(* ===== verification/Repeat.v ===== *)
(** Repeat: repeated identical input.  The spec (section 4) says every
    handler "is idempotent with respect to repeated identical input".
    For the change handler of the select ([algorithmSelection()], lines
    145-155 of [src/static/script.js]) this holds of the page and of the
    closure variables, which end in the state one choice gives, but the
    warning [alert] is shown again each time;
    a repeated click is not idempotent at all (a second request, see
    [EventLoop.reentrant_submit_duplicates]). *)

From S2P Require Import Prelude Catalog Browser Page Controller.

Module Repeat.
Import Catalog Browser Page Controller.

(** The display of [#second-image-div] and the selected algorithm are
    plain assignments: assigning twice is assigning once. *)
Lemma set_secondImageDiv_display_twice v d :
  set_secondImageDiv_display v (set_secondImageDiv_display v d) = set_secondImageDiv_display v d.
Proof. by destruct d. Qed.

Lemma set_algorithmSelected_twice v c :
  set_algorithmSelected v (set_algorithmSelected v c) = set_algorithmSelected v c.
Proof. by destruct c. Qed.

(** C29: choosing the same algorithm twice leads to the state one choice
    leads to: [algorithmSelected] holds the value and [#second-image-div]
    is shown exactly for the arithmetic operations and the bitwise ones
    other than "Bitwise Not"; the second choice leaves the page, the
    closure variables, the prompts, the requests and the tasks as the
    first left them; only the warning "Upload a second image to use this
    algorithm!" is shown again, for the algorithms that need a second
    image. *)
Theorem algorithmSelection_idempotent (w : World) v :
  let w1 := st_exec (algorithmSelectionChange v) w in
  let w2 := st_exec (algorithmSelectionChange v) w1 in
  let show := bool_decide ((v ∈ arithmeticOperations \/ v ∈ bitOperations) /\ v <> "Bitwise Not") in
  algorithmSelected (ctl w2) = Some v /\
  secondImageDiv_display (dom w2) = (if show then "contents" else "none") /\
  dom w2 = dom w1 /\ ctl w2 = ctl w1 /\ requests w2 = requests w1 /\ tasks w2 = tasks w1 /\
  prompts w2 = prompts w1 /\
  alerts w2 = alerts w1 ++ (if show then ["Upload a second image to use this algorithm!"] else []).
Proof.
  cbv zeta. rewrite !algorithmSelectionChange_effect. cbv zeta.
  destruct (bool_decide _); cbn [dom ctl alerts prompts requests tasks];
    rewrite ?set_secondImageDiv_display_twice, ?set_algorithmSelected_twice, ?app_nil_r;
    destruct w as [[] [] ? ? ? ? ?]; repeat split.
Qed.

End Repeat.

_ _ _ _ _

#### Work request:
Only lines with the word "variables" count here; copy every one from the records.

#### Solved problem:
    closure variables, which end in the state one choice gives, but the
    closure variables, the prompts, the requests and the tasks as the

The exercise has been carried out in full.